Identification of proliferative diabetic retinopathy-associated genes on the protein-protein interaction network by using heat diffusion algorithm.

Diabetic retinopathy is a common complication of diabetes mellitus that causes pathogenic damage to the retina. Particularly, the proliferative diabetic retinopathy (PDR) state can cause abnormal angiogenesis in the retina tissues and trigger the retina destruction in advanced stage. In the clinic, the symptoms during the initiation and progression of PDR are relatively unrecognizable.
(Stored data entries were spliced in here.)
Lemma NewHNSW_aligned maxNeighbors maxLevels hnsw :
  NewHNSW maxNeighbors maxLevels = Ret hnsw → tables_aligned hnsw.
Proof.
  intros [Hml ->]%NewHNSW_Ret.
  assert (∀ L : nat,
            level_table {| heap := []; nodes := ∅;
                           levels := replicate (Z.to_nat maxLevels) None;
                           MaxNeighbors := maxNeighbors; MaxLevels := maxLevels |} L = ∅)
    as Hempty.
  { intros L. unfold level_table. simpl.
    destruct (replicate (Z.to_nat maxLevels) None !! L) as [m|] eqn:HL; [|done].
    by apply lookup_replicate in HL as [-> _]. }
  split.
  - intros _. by rewrite Hempty.
  - intros L L' id _ _. rewrite Hempty, lookup_empty. by intros [? ?].
Qed.

Lemma AddVector_at_aligned o id v hnsw hnsw' top :
  inv hnsw → tables_aligned hnsw →
  AddVector_at o id v hnsw = Ret (hnsw', top) → tables_aligned hnsw'.
Proof.
  intros Hinv [Hflat Hdeep] Hadd.
  destruct (AddVector_at_Ret _ _ _ _ _ _ Hadd)
    as (Htop & _ & _ & Hnodes & _ & Hml & _).
  destruct (AddVector_at_tables _ _ _ _ _ _ Hadd) as (Htables & _).
  rewrite (bottom_inv _ Hinv) in Htop, Htables. unfold tables_aligned.
  rewrite Hml. split.
  - intros Hml1. rewrite Htables, Hnodes.
    case_decide; [|lia]. by rewrite Hflat.
  - intros L L' k HLL HL'. rewrite !Htables.
    repeat case_decide; try lia.
    + intros [->|[Hne Hk]]%lookup_insert_is_Some.
      * rewrite lookup_insert_eq. by eexists.
      * rewrite lookup_insert_ne by done. by eapply Hdeep.
    + intros Hk. destruct (decide (id = k)) as [->|Hne].
      * rewrite lookup_insert_eq. by eexists.
      * rewrite lookup_insert_ne by done. by eapply Hdeep.
    + by apply Hdeep.
Qed.
(** New props that resume the playback and start the navigation at once:
    the coordinate is played with [isNavigation] still false in the state,
    so the map does not follow it, and the flag is up when
    [componentDidUpdate] is through. *)
Example resume_and_start_sample :
  effects gridDistance [PropsChanged navigate]
    (after gridDistance [PropsChanged paused] (mounted false))
  = [ MapFitToCoordinates [point 0 0; point 0 100];
      MapAnimateToViewingAngle 45;
      LibGetLocation;
      AsyncSleep 1500 ]
  ∧ State.isNavigation
      (state (after gridDistance [PropsChanged paused; PropsChanged navigate]
                (mounted false)))
    = true.
Proof. split; vm_compute; reflexivity. Qed.

Lemma route_is_loaded_once_witness :
  routePending (mounting (mounted false)) = false
  ∧ State.coordinates
      (state (after gridDistance
                [Directions (mkDirectionsResponse [] []); Position (point 0 0)]
                (mounted false)))
    = State.coordinates (state (mounted false)).
Proof.
  split; [vm_compute; reflexivity|].
  apply (route_is_loaded_once gridDistance (mounted false)
           [Directions (mkDirectionsResponse [] []); Position (point 0 0)]).
  vm_compute; reflexivity.
Defined.

Lemma steps_only_shrink_witness :
  routePending (mounting playing) = false
  ∧ State.steps (state (after gridDistance [Wake; Wake] playing))
    `sublist_of` State.steps (state playing).
Proof.
  split; [vm_compute; reflexivity|].
  apply (steps_only_shrink gridDistance playing [Wake; Wake]).
  vm_compute; reflexivity.
Defined.

Lemma navigation_never_stops_witness :
  State.isNavigation (state playing) = true
  ∧ State.isNavigation
      (state (after gridDistance [Wake; PressStartNavigation] playing)) = true
  ∧ renderNavigationButton
      (after gridDistance [Wake; PressStartNavigation] playing) = None
  ∧ step gridDistance PressStartNavigation
      (after gridDistance [Wake; PressStartNavigation] playing)
    = (tt, after gridDistance [Wake; PressStartNavigation] playing, []).
Proof.
  split; [vm_compute; reflexivity|].
  apply (navigation_never_stops gridDistance playing
           [Wake; PressStartNavigation]).
  vm_compute; reflexivity.
Defined.

Lemma no_directions_no_arrival_witness :
  Props.showDirections noDirections = false
  ∧ Js.lnot_awaitable (Js.Promise true) = false
  ∧ (∀ a b : Coords,
       MapboxGetDirections a b
       ∉ effects gridDistance
           [DidMount; ProviderStatus true (Js.Promise true); PermissionAwaited;
            MountLocation (point 0 0)]
           (constructor 360 640 noDirections false))
  ∧ (WatchPosition
     ∉ effects gridDistance
         [DidMount; ProviderStatus true (Js.Promise true); PermissionAwaited;
          MountLocation (point 0 0)]
         (constructor 360 640 noDirections false))
  ∧ State.coordinates
      (state (after gridDistance
                ([DidMount; ProviderStatus true (Js.Promise true);
                  PermissionAwaited; MountLocation (point 0 0)]
                 ++ [Position (point 100 100)])
                (constructor 360 640 noDirections false))) = []
  ∧ State.destinationReached
      (state (after gridDistance
                ([DidMount; ProviderStatus true (Js.Promise true);
                  PermissionAwaited; MountLocation (point 0 0)]
                 ++ [Position (point 100 100)])
                (constructor 360 640 noDirections false))) = false
  ∧ renderConfirmalButton
      (after gridDistance
         ([DidMount; ProviderStatus true (Js.Promise true);
           PermissionAwaited; MountLocation (point 0 0)]
          ++ [Position (point 100 100)])
         (constructor 360 640 noDirections false)) = None.
Proof.
  split; [reflexivity|]. split; [reflexivity|].
  apply (no_directions_no_arrival gridDistance 360 640 noDirections false
           (Js.Promise true) (point 0 0) [Position (point 100 100)]);
    reflexivity.
Defined.

Lemma unmount_before_watch_answer_witness :
  mounting watchPending = AwaitWatch
  ∧ cancelNavigation watchPending = false
  ∧ watchid watchPending = false
  ∧ subscribed watchPending = true
  ∧ effects gridDistance [WillUnmount; WatchStarted] watchPending = []
  ∧ watchid (after gridDistance [WillUnmount; WatchStarted] watchPending) = true
  ∧ subscribed
      (after gridDistance
         (WillUnmount :: WatchStarted :: [Position (point 0 0)]) watchPending)
    = true
  ∧ step gridDistance (Position (point 100 100))
      (after gridDistance
         (WillUnmount :: WatchStarted :: [Position (point 0 0)]) watchPending)
    = checkUserLocation gridDistance (point 100 100)
        (after gridDistance
           (WillUnmount :: WatchStarted :: [Position (point 0 0)]) watchPending).
Proof.
  split; [vm_compute; reflexivity|]. split; [vm_compute; reflexivity|].
  split; [vm_compute; reflexivity|]. split; [vm_compute; reflexivity|].
  apply (unmount_before_watch_answer gridDistance watchPending
           [Position (point 0 0)] (point 100 100));
    vm_compute; reflexivity.
Defined.
(** The Libsim code of a VTK cell type, [-1] when the table has none. *)
Definition libsim_code (vtkcelltype : nat) : Z :=
  lookup_entries vtk_to_libsim_entries vtkcelltype (-1)%Z.

(** A sequence of stores through [lsconn]. *)
Fixpoint puts (st : list Z * nat) (vs : list Z) : option (list Z * nat) :=
  match vs with
  | [] => Some st
  | v :: vs' => st' ← put st v; puts st' vs'
  end.

(** What the conversion writes for one cell: the Libsim code and the point
    ids for a cell type of the table, a vertex cell on the first point
    otherwise. *)
Definition converted_cell (c : nat * list Z) : list Z :=
  if decide (libsim_code c.1 ≠ (-1)%Z)
  then libsim_code c.1 :: map CInt.to_int c.2
  else [CellType.VISIT_CELL_POINT; CInt.to_int (default 0%Z (head c.2))].

(** The cells the conversion handles: the type code lies inside the table
    and a cell whose type is not in the table has a first point. *)
Definition convertible (ncelltypes : nat) (c : nat * list Z) : Prop :=
  c.1 < ncelltypes ∧ (libsim_code c.1 = (-1)%Z → c.2 ≠ []).

(** ** Plot records and file names *)

(** The stream [ss] of [SplitAtCommas] is the text not yet read;
    [getline(ss, substr, ',')] yields the field read, what is left of the
    stream, and whether the stream is still [good()]: the delimiter was
    found (and dropped). Reaching the end of the text sets [eofbit]. *)
Fixpoint getline (ss : string) : string * string * bool :=
  match ss with
  | EmptyString => (EmptyString, EmptyString, false)
  | String c rest =>
      if Ascii.eqb c ","%char then (EmptyString, rest, true)
      else let '(substr, remaining, good) := getline rest in
           (String c substr, remaining, good)
  end.

(** The loop [while(ss.good()) { getline(ss, substr, ','); result.push_back(substr); }]. *)
Fixpoint SplitAtCommas_loop (fuel : nat) (ss : string) (good : bool)
    (result : list string) {struct fuel} : option (list string) :=
  if good then
    match fuel with
    | O => None
    | S fuel' =>
        let '(substr, remaining, good') := getline ss in
        SplitAtCommas_loop fuel' remaining good' (result ++ [substr])
    end
  else Some result.

(** [PlotRecord::SplitAtCommas(s)]; a stream that has just been opened is
    good. [None] only if the fuel, one round per character and one more,
    did not suffice. *)
Definition SplitAtCommas (s : string) : option (list string) :=
  SplitAtCommas_loop (S (String.length s)) s true [].

(** [EndsWith(s, ext)]. *)
Definition EndsWith (s ext : string) : bool :=
  if (String.length ext <=? String.length s) && negb (String.eqb ext "")
  then String.eqb (String.substring (String.length s - String.length ext)
                     (String.length ext) s) ext
  else false.
(** A string as a condition. *)
Definition nonempty (s : string) : bool := negb (String.eqb s "").

Definition is_string (v : value) : bool :=
  match v with
  | VStr _ => true
  | _ => false
  end.

(** [v === "s"] *)
Definition equals (v : value) (s : string) : bool :=
  match v with
  | VStr t => String.eqb t s
  | _ => false
  end.

(** [arr.flatMap(f)] for a callback that returns an array, and
    [arr.find(p)], which stops at the first hit and gives [undefined]
    when there is none. *)
Fixpoint Array_flatMap (f : value -> outcome (list value)) (l : list value)
  : outcome (list value) :=
  match l with
  | [] => Ok []
  | m :: rest =>
      let* xs := f m in
      let* ys := Array_flatMap f rest in
      Ok (xs ++ ys)%list
  end.

Fixpoint Array_find (p : value -> outcome bool) (l : list value) : outcome value :=
  match l with
  | [] => Ok VUndefined
  | c :: rest =>
      let* hit := p c in
      if hit then Ok c else Array_find p rest
  end.

Section Handlers.

Variable rt : Runtime.

(** [String(v)]; a string is its own conversion. *)
Definition String_ (v : value) : string :=
  match v with
  | VStr s => s
  | _ => ToString rt v
  end.

(** [try { body = JSON.parse(s); } catch { body = {}; }] *)
Definition parse_or_empty (s : string) : value := default (VObj []) (JSON_parse rt s).

(** The body as the later versions read it: the stream when [req.body] is
    falsy, the parse of [req.body] when it is a string, [req.body]
    otherwise. *)
Definition read_body (req : Request) : value :=
  if negb (truthy (body req)) then
    match stream req with
    | Some raw => if nonempty raw then parse_or_empty raw else VObj []
    | None => VObj []
    end
  else
    match body req with
    | VStr s => parse_or_empty s
    | b => b
    end.

(** [safeParseJSON(s)]: [try { return s ? JSON.parse(s) : null; } catch { return null; }] *)
Definition safeParseJSON (s : value) : value :=
  if truthy s then default VNull (JSON_parse rt (String_ s)) else VNull.

Definition notice : value := VObj [("notice", VStr "unable to serialize raw response")].

(** [redactLarge(obj)] *)
Definition redactLarge (obj : value) : value :=
  match JSON_stringify rt obj with
  | Some str =>
      if (40000 <? str_length rt str)%Z
      then default notice (JSON_parse rt (slice_to rt str 40000))
      else obj
  | None => notice
  end.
Therefore, various studies have focused on the pathogenesis of PDR. According to published literature, genetic contributions play an irreplaceable role in the initiation and progression of PDR. Although many computational methods, such as shortest path- and random walk with restart-based methods, have been applied in screening the potential pathogenic factors of PDR, advanced computational methods, which may provide essential supplements for previous ones, are still widely needed. In this study, a novel computational method was presented to infer novel PDR-associated genes. Different from previous methods, the method used in this work employed a different network algorithm, that is, the Laplacian heat diffusion algorithm. This algorithm was applied on the protein-protein interaction network reported in the STRING database. Three screening tests were performed to filter the most likely inferred genes. A total of 26 genes were accessed using the proposed method. Compared with the two previous predictions, most of the identified genes were novel, and only one gene was shared. Several inferred genes, such as CSF3, COL18A1, CXCR2, CCR1, FGF23, CXCL11, and IL13, were related to the pathogenesis of PDR.